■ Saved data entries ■
--

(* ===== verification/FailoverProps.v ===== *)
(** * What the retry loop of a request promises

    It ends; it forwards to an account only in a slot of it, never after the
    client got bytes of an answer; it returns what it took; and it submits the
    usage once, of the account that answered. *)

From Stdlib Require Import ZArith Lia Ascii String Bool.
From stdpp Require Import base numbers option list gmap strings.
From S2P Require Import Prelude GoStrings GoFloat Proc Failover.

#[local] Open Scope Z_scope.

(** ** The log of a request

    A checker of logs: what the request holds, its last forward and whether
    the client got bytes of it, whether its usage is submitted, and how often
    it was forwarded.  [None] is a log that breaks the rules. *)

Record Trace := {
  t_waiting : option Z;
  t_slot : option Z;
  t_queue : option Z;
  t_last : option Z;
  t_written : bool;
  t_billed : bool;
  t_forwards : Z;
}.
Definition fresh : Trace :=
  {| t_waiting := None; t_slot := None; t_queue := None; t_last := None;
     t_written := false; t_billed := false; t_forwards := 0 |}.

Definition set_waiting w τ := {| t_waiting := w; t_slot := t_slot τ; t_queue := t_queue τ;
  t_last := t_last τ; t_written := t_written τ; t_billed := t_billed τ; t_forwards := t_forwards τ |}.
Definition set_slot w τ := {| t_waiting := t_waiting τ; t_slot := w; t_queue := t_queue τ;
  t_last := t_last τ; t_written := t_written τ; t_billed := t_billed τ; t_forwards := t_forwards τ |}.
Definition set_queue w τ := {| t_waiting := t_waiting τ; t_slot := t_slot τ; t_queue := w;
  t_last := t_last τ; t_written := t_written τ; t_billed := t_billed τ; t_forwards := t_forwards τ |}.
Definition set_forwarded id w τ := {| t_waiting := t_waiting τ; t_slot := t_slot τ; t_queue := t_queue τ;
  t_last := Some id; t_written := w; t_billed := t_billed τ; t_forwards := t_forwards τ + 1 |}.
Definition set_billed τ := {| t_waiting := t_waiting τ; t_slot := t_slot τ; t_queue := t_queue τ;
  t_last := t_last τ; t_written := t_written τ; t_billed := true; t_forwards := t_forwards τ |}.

--

■ Directions for this task ■
Only the lines above from the line containing "A checker of" through the line containing "t_written : bool;" should be retyped, exactly and with both ends included.

■ Expected answer ■
    A checker of logs: what the request holds, its last forward and whether
    the client got bytes of it, whether its usage is submitted, and how often
    it was forwarded.  [None] is a log that breaks the rules. *)

Record Trace := {
  t_waiting : option Z;
  t_slot : option Z;
  t_queue : option Z;
  t_last : option Z;
  t_written : bool;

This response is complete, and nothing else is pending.